Observation data Epoch J2000.0 Equinox J2000.0
- Constellation: Canis Major
- Right ascension: 07^{h} 18^{m} 29.1311^{s}
- Declination: −13° 13′ 01.514″
- Apparent magnitude (V): 11.56

Characteristics
- Evolutionary stage: Wolf–Rayet
- Spectral type: WN4-s
- U−B color index: −0.47
- B−V color index: +0.28

Astrometry
- Proper motion (μ): RA: −3.601 mas/yr Dec.: −2.998 mas/yr
- Parallax (π): 0.2096±0.0268 mas
- Distance: approx. 16,000 ly (approx. 4,800 pc)
- Absolute magnitude (M_{V}): −3.8

Details
- Mass: 13 M_{☉}
- Radius: 1.26 R_{☉}
- Luminosity: 229,000 L_{☉}
- Temperature: 112,200 K
- Other designations: WR 7, HIP 35378, HD 56925, 2MASS J07182912-1313015.

Database references
- SIMBAD: data

= WR 7 =

Star in the constellation Canis Major

WR 7 (HD 56925) is a Wolf–Rayet star in the constellation of Canis Major. It lies at the centre of a complex bubble of gas which is shocked and partially ionised by the star's radiation and winds.
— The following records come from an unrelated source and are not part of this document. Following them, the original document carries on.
Lemma page_loop_run o s rp er k i vb pb ps fl m :
  let n := S (length rp) in
  vs_wf o s -> slot s rp = Some er -> child (length rp) er = true -> (i + k = 512)%nat ->
  o = None \/ o = Some rp /\ (0 < k)%nat /\ m < ps /\ sz n <= ps - m
              /\ (forall e0, slot s (i :: rp) = Some e0 -> pres n e0 = false) ->
  vb + m = (pnum rp * 512 + N.of_nat i) * sz n -> m <= ps ->
  (pb + m) mod 4096 = 0 -> (pb + m) mod sz n = 0 -> sz n mod 4096 = 0 -> pb + ps <= 2 ^ 52 -> FP ∈ fl -> n = 4%nat \/ FPS ∈ fl ->
  loop_out n k s vb pb ps m (page_loop n k s (paddr_to_kernel_vaddr (e_address (lv (length rp)) er)) i pb ps fl m).
Proof.
  intros n. revert o s i m. induction k as [|k IH]; intros o s i m Hw Hs Hc Hik Ho Evb Hm Hal Hal' Hsz Hpb HP HPS.
  - destruct Ho as [->|(_ & ? & _)]; [|lia]. apply loop_stop; [done|done|]. split; [done|lia].
  - cbn [page_loop]. destruct (N.ltb_spec m ps) as [Hlt|Hge].
    2: { destruct Ho as [->|(_ & _ & ? & _)]; [|lia]. apply loop_stop; [done|done|]. split; [done|lia]. }
    destruct (N.leb_spec (sz n) (ps - m)) as [Hfit|Hno]; cbn [andb].
    2: { destruct Ho as [->|(_ & _ & _ & ? & _)]; [|lia]. apply loop_stop; [done|done|]. split; [done|lia]. }
    destruct (page_step o s rp er i Hw) as (e0 & E0 & Hs0 & Hstep); [destruct Ho as [?|[? _]]; auto|done|done|lia|].
    cbn [pnum] in Hstep. rewrite E0. mon. destruct (pres n e0) eqn:Hp0.
    + destruct Ho as [->|(_ & _ & _ & _ & Habs)]; [|by rewrite (Habs e0 Hs0) in Hp0].
      apply loop_stop; [done|done|]. split_and!; [done|done|].
      rewrite Evb. by apply (present_taken s (i :: rp) e0).
    + destruct (Hstep (pb + m) fl) as (e & s1 & Ee & Es & Hw1 & Hs1 & Hd1 & _ & Hmap & Hun); try done; [pose proof (sz_pos n); lia|].
      fold n in Ee, Hmap, Hun. rewrite Ee. mon. rewrite Es. mon. rewrite <- Evb in Hmap, Hun.
      destruct (IH None s1 (i + 1)%nat (m + sz n)) as (s2 & r & E2 & Hw2 & Hd2 & m' & Hm' & Hmap2 & Hun2 & Hmod & Hr);
        try done; try lia; [by left|..].
      { rewrite N.add_assoc, N.Div0.add_mod, Hal, Hsz. done. }
      { rewrite N.add_assoc, N.Div0.add_mod, Hal', N.Div0.mod_same. done. }
      exists s2, r. split_and!; [done|done|congruence|]. exists m'.
      rewrite (N.add_assoc vb) in Hmap2, Hun2. rewrite (N.add_assoc pb) in Hmap2. replace (m' - m) with (sz n + (m' - (m + sz n))) by lia.
      split_and!; try lia.
      * by eapply mapped_app.
      * by eapply unmapped_app.
      * rewrite N.Div0.add_mod, N.Div0.mod_same, Hmod. by rewrite N.Div0.mod_0_l.
      * destruct r as [m1|]; [destruct Hr as [-> _]|done]. split; [done|]. pose proof (sz_pos n). lia.
Qed.
(* ===== verification/VSpaceTheorems.v ===== *)
(** * Theorems on address spaces

    Ownership of page tables, the operations of the benchmark, an instance of the
    parameters with the entry format of the processor, and the main theorems on
    [VSpace]. *)

From stdpp Require Import gmap.
From S2P Require Import Prelude Bench VSpace VSpaceSpec VSpaceMap VSpaceRefine.
Open Scope N_scope.

(** ** The initial address space *)

Section Default.
Context {X : X86} {XL : X86Laws} {PA : PageAlloc}.

Lemma default_tab s e i rp : vs_pml4 s = replicate 512 e -> pres 1 e = false -> tab s (i :: rp) = None.
Proof.
  intros Hp He. revert i. induction rp as [|j rp IH]; intros i.
  - rewrite tab_cons. cbn [slot tab length]. rewrite Hp. cbn [mbind option_bind].
    destruct (replicate 512 e !! i) as [e'|] eqn:E; [|done]. apply lookup_replicate in E as [-> _].
    cbn [mbind option_bind]. by rewrite not_pres_child.
  - rewrite tab_cons. cbn [slot]. by rewrite IH.
Qed.

Lemma default_absr mem : exists s, vspace_default mem = Ret s /\ vs_mem s = mem /\ vs_allocs s = []
  /\ absr s (fun _ => None).
Proof.
  unfold vspace_default. destruct x_pml4e as [_ Hl]. destruct (Hl 0 []) as (e & E & _ & Hp); [done|done|].
  rewrite E. mon. rewrite x_entries. eexists. split; [done|]. split; [done|]. split; [done|].
  set (s := mkVS _ _ _). assert (Ht : forall i rp, tab s (i :: rp) = None) by (intros; by apply (default_tab s e)).
  assert (Hs : forall rp e', slot s rp = Some e' -> exists i, rp = [i] /\ e' = e).
  { intros [|i [|j rp]] e' H; [done| |]; cbn [slot] in H; [|by rewrite Ht in H].
    cbn [tab] in H. cbn [mbind option_bind] in H. apply lookup_replicate in H as [-> _]. by exists i. }
  assert (Hc : forall rp e', slot s rp = Some e' -> pres (length rp) e' = false).
  { intros rp e' (i & -> & ->)%Hs. done. }
  assert (Hw : vs_wf None s).
  { split.
    - intros [|i rp] t H; [|by rewrite Ht in H]. change (Some (vs_pml4 s) = Some t) in H.
      assert (t = vs_pml4 s) as -> by congruence. apply (length_replicate 512 e).
    - intros rp e' H%Hc Hch. by rewrite not_pres_child in Hch.
    - intros rp rp' e1 e2 H%Hc Hch. by rewrite not_pres_child in Hch.
    - intros rp e' H%Hc Hch. by rewrite not_pres_child in Hch.
    - intros rp e' H%Hc Hch. congruence. }
  split; [done|]. intros x Hx. destruct (resolve_run None s x Hw) as (r & -> & Hr). f_equal.
  destruct r as [pa|]; [|done]. destruct (proj1 (Hr pa) eq_refl) as (n & e' & H & Hp' & _).
  apply Hc in H. rewrite vpath_length in H. congruence.
Qed.
End Default.

(** ** Ownership of tables *)

Section Owned.
Context {X : X86} {PA : PageAlloc} {pages : nat} {PL : PageAllocLaws pages}.
Variable m0 : memory.
Implicit Types (s : VSpace).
The distance is uncertain, with estimates between 3.5 kiloparsecs (11,410 light-years) and 6.9 kiloparsecs (22,500 light-years). Assuming a distance of 4.8 kiloparsecs (15,600 light-years), this star is calculated to be 229,000 times brighter than the Sun, 13 times more massive, and 1.26 times larger with a surface temperature of 112,200 K. This makes it currently the second smallest known WN star in the galaxy, after WR 2.

Stars of its kind are characterised by a rapid loss of stellar mass, driven by chemically enriched high-speed stellar winds. It is estimated that it loses mass at the rate of ×10^−5 solar mass each year through winds of 1,545 km/s.

The ring nebula NGC 2359 is excited by the ionising radiation of WR7. It is also known as Thor's Helmet or the Duck Nebula. The ring is approximately 4pc across and prominent at wavelengths from radio to X-ray.